§ **WHAT NEEDS TO BE DONE**
Copy the lines exactly as they appear, starting with the first line of the records and ending with the line that contains "Module JsString.".

Collected data:
════════
(** * css-analyzer: the analysis engine of [src/index.js]

    A shallow embedding of [analyze] and of the walk callback it passes to the
    tree walker, together with the properties of the report it assembles.

    Conventions.
    - JavaScript strings are [string]; one character stands for one code unit.
    - Counters and sizes, which the engine only ever increments from zero, are
      [nat]; specificity components and other samples are [Z]; every number
      that reaches the report is a rational ([Q]), so a division is exact.
    - The report is a JSON-like tree ([Json.JsValue]).
    - Everything the engine imports is either modelled from the specification
      (and says so) or taken as a field of the record [Imports]. *)

From Stdlib Require Import List String Ascii Bool Arith PeanoNat ZArith QArith Lia.
From Stdlib Require Import DecimalString.
Import ListNotations.

Set Warnings "-register-all".

Local Open Scope string_scope.
Local Open Scope list_scope.
Local Open Scope nat_scope.

(* ------------------------------------------------------------------------- *)
(** ** JavaScript string built-ins used by the engine *)

Module JsString.

(** [s.substring(a, b)]: both indices are clamped to the length and swapped
    when they come in the wrong order. *)
Definition substring (a b : nat) (s : string) : string :=
  let len := String.length s in
  let a' := Nat.min a len in
  let b' := Nat.min b len in
  String.substring (Nat.min a' b') (Nat.max a' b' - Nat.min a' b') s.

(** A character stands for a UTF-16 code unit below 256.  The white space
    and line terminators that [trim] strips are, among these, the codes 9 to
    13, the space and the no-break space U+00A0. *)
Definition isWhiteSpace (c : ascii) : bool :=
  match nat_of_ascii c with
  | 9 | 10 | 11 | 12 | 13 | 32 | 160 => true
  | _ => false
  end.

Fixpoint trimStart (s : string) : string :=
  match s with
  | EmptyString => EmptyString
  | String c s' => if isWhiteSpace c then trimStart s' else s
  end.

Fixpoint trimEnd (s : string) : string :=
  match s with
  | EmptyString => EmptyString
  | String c s' =>
      match trimEnd s' with
      | EmptyString => if isWhiteSpace c then EmptyString else String c EmptyString
      | t => String c t
      end
  end.

(** [s.trim()] *)
Definition trim (s : string) : string := trimEnd (trimStart s).

(** [s.split(sep)] for a one-character separator; the result is never
    empty ([''.split(',')] is [['']]). *)
Fixpoint split (sep : ascii) (s : string) : list string :=
  match s with
  | EmptyString => [EmptyString]
  | String c s' =>
      if Ascii.eqb c sep then EmptyString :: split sep s'
      else match split sep s' with
           | [] => [String c EmptyString]
           | h :: t => String c h :: t
           end
  end.

(** The code units below 256 that have a lower-case form are [A] to [Z] and
    the Latin-1 capitals U+00C0 to U+00DE without the multiplication sign
    U+00D7; the lower-case form is 32 further on. *)
Definition lowerChar (c : ascii) : ascii :=
  let n := nat_of_ascii c in
  if (65 <=? n) && (n <=? 90)
     || (192 <=? n) && (n <=? 222) && negb (n =? 215)
  then ascii_of_nat (n + 32) else c.

(** [s.toLowerCase()] *)
Fixpoint toLowerCase (s : string) : string :=
  match s with
  | EmptyString => EmptyString
  | String c s' => String (lowerChar c) (toLowerCase s')
  end.

(** String conversion of an integer, as in ['hex' + n] and [a + ',' + b]. *)
Definition ofNat (n : nat) : string := NilZero.string_of_uint (Nat.to_uint n).
Definition ofZ (z : Z) : string := NilZero.string_of_int (Z.to_int z).

End JsString.

(* ------------------------------------------------------------------------- *)
(** ** [string-utils.js] *)

Module StringUtils.

(** Modelled from the spec: [string-utils.js] is not part of the sources at
    hand.  The specification uses the three helpers as "is equal to",
    "begins with" and "ends in"; the first argument is the fixed pattern,
    the second the string under test. *)
Definition strEquals (base test : string) : bool := String.eqb base test.

Definition startsWith (base test : string) : bool := String.prefix base test.

Definition endsWith (base test : string) : bool :=
  let len := String.length test in
  let offset := len - String.length base in
  if len <? String.length base then false
  else String.eqb (String.substring offset (String.length base) test) base.

End StringUtils.

(* ------------------------------------------------------------------------- *)
(** ** Report values *)

Module Json.

(** A JavaScript value as it occurs in the report.  [VObj] is an object
    literal, whose keys are fixed by the code; [VDict] is an object obtained
    from a map ([Object.fromEntries]), whose keys come from the analysed
    style sheet. *)
Inductive JsValue : Type :=
| VNum (q : Q)
| VStr (s : string)
| VArr (items : list JsValue)
| VObj (fields : list (string * JsValue))
| VDict (entries : list (string * JsValue)).

Definition num (n : nat) : JsValue := VNum (inject_Z (Z.of_nat n)).
Definition numZ (z : Z) : JsValue := VNum (inject_Z z).

Fixpoint lookup (k : string) (fs : list (string * JsValue)) : option JsValue :=
  match fs with
  | [] => None
  | (k', v) :: fs' => if String.eqb k' k then Some v else lookup k fs'
  end.

(** [v.k1.k2...] *)
Fixpoint get (path : list string) (v : JsValue) : option JsValue :=
  match path with
  | [] => Some v
  | k :: path' =>
      match v with
      | VObj fs | VDict fs =>
          match lookup k fs with
          | Some x => get path' x
          | None => None
          end
      | _ => None
      end
  end.

Fixpoint setField (k : string) (v : JsValue) (fs : list (string * JsValue))
  : list (string * JsValue) :=
  match fs with
  | [] => [(k, v)]
  | (k', v') :: fs' =>
      if String.eqb k' k then (k', v) :: fs' else (k', v') :: setField k v fs'
  end.

(** [Object.assign(target, source)]: a key of [source] overwrites the same
    key of [target] in place, a new key is appended. *)
Definition assign (target source : list (string * JsValue)) : list (string * JsValue) :=
  fold_left (fun t kv => setField (fst kv) (snd kv) t) source target.

(** [forall_fields name p v]: every field called [name] of an object literal
    anywhere inside [v] satisfies [p].  Keys of a [VDict] are data, not field
    names; the values below them are searched. *)
Fixpoint forall_fields (name : string) (p : JsValue -> bool) (v : JsValue) : bool :=
  match v with
  | VObj fs =>
      (fix go (fs : list (string * JsValue)) : bool :=
         match fs with
         | [] => true
         | (k, x) :: fs' =>
             (if String.eqb k name then p x else true)
             && forall_fields name p x && go fs'
         end) fs
  | VDict es =>
      (fix go (es : list (string * JsValue)) : bool :=
         match es with
         | [] => true
         | (_, x) :: es' => forall_fields name p x && go es'
         end) es
  | VArr l =>
      (fix go (l : list JsValue) : bool :=
         match l with
         | [] => true
         | x :: l' => forall_fields name p x && go l'
         end) l
  | _ => true
  end.

(** The number of fields called [name] of object literals inside [v]. *)
Fixpoint count_fields (name : string) (v : JsValue) : nat :=
  match v with
  | VObj fs =>
      (fix go (fs : list (string * JsValue)) : nat :=
         match fs with
         | [] => 0
         | (k, x) :: fs' =>
             (if String.eqb k name then 1 else 0) + count_fields name x + go fs'
         end) fs
  | VDict es =>
      (fix go (es : list (string * JsValue)) : nat :=
         match es with
         | [] => 0
         | (_, x) :: es' => count_fields name x + go es'
         end) es
  | VArr l =>
      (fix go (l : list JsValue) : nat :=
         match l with
         | [] => 0
         | x :: l' => count_fields name x + go l'
         end) l
  | _ => 0
  end.

Definition isZero (v : JsValue) : bool :=
  match v with
  | VNum q => Qeq_bool q 0
  | _ => false
  end.

(** A number in the closed interval [0, 1]. *)
Definition inUnit (v : JsValue) : bool :=
  match v with
  | VNum q => Qle_bool 0 q && Qle_bool q 1
  | _ => false
  end.

End Json.
Import Json.

(* ------------------------------------------------------------------------- *)
(** ** [ratio] *)

(** [function ratio(part, total)].  Every call site passes two counts. *)
Definition ratio (part total : nat) : Q :=
  if total =? 0 then 0%Q
  else (Z.of_nat part # Pos.of_nat total)%Q.

(* ------------------------------------------------------------------------- *)
(** ** Accumulators *)

Module CountableCollection.

Section WithKey.
Variable K : Type.
Variable eqb : K -> K -> bool.

(** Modelled from the spec: [countable-collection.js] is not part of the
    sources at hand.  The state of a frequency counter is the mapping from
    a key to its occurrence count, in first-seen order; a key that is
    present has been pushed at least once, so a count is a [positive]. *)
Definition t : Type := list (K * positive).

Definition empty : t := [].

(** [push(key)] records one occurrence. *)
Fixpoint push (key : K) (c : t) : t :=
  match c with
  | [] => [(key, 1%positive)]
  | (k, n) :: c' =>
      if eqb k key then (k, Pos.succ n) :: c' else (k, n) :: push key c'
  end.

(** [new CountableCollection(initial)] pushes every item of [initial]. *)
Definition ofList (initial : list K) : t :=
  fold_left (fun c key => push key c) initial empty.

(** [size()]: the total number of occurrences. *)
Fixpoint size (c : t) : nat :=
  match c with
  | [] => 0
  | (_, n) :: c' => Pos.to_nat n + size c'
  end.

(** The number of distinct keys. *)
Definition totalUnique (c : t) : nat := List.length c.

(** The uniqueness ratio, 0 when the total is 0. *)
Definition uniquenessRatio (c : t) : JsValue :=
  VNum (ratio (totalUnique c) (size c)).

(** The per-key counts in first-seen order; [show] turns a key into a
    property name. *)
Definition unique (show : K -> string) (c : t) : JsValue :=
  VDict (map (fun kn => (show (fst kn), num (Pos.to_nat (snd kn)))) c).

(** [count()]: total occurrences, distinct-key count, uniqueness ratio and
    the per-key counts. *)
Definition count (show : K -> string) (c : t) : list (string * JsValue) :=
  [ ("total", num (size c));
    ("totalUnique", num (totalUnique c));
    ("uniquenessRatio", uniquenessRatio c);
    ("unique", unique show c) ].
End WithKey.

Arguments empty {K}.
Arguments push {K} eqb key c.
Arguments ofList {K} eqb initial.
Arguments size {K} c.
Arguments totalUnique {K} c.
Arguments uniquenessRatio {K} c.
Arguments unique {K} show c.
Arguments count {K} show c.

End CountableCollection.

Module AggregateCollection.

(** Modelled from the spec: [aggregate-collection.js] is not part of the
    sources at hand.  The aggregator retains the samples in push order and
    computes every statistic from them when it is read.  The specification
    fixes the mean of no samples (0); the other statistics of no samples are
    taken to be 0 as well. *)
Definition t : Type := list Z.

Definition empty : t := [].

Definition push (value : Z) (c : t) : t := c ++ [value].

Definition size (c : t) : nat := List.length c.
════════
§ **EXERCISE OUTPUT**
(** * css-analyzer: the analysis engine of [src/index.js]

    A shallow embedding of [analyze] and of the walk callback it passes to the
    tree walker, together with the properties of the report it assembles.

    Conventions.
    - JavaScript strings are [string]; one character stands for one code unit.
    - Counters and sizes, which the engine only ever increments from zero, are
      [nat]; specificity components and other samples are [Z]; every number
      that reaches the report is a rational ([Q]), so a division is exact.
    - The report is a JSON-like tree ([Json.JsValue]).
    - Everything the engine imports is either modelled from the specification
      (and says so) or taken as a field of the record [Imports]. *)

From Stdlib Require Import List String Ascii Bool Arith PeanoNat ZArith QArith Lia.
From Stdlib Require Import DecimalString.
Import ListNotations.

Set Warnings "-register-all".

Local Open Scope string_scope.
Local Open Scope list_scope.
Local Open Scope nat_scope.

(* ------------------------------------------------------------------------- *)
(** ** JavaScript string built-ins used by the engine *)

Module JsString.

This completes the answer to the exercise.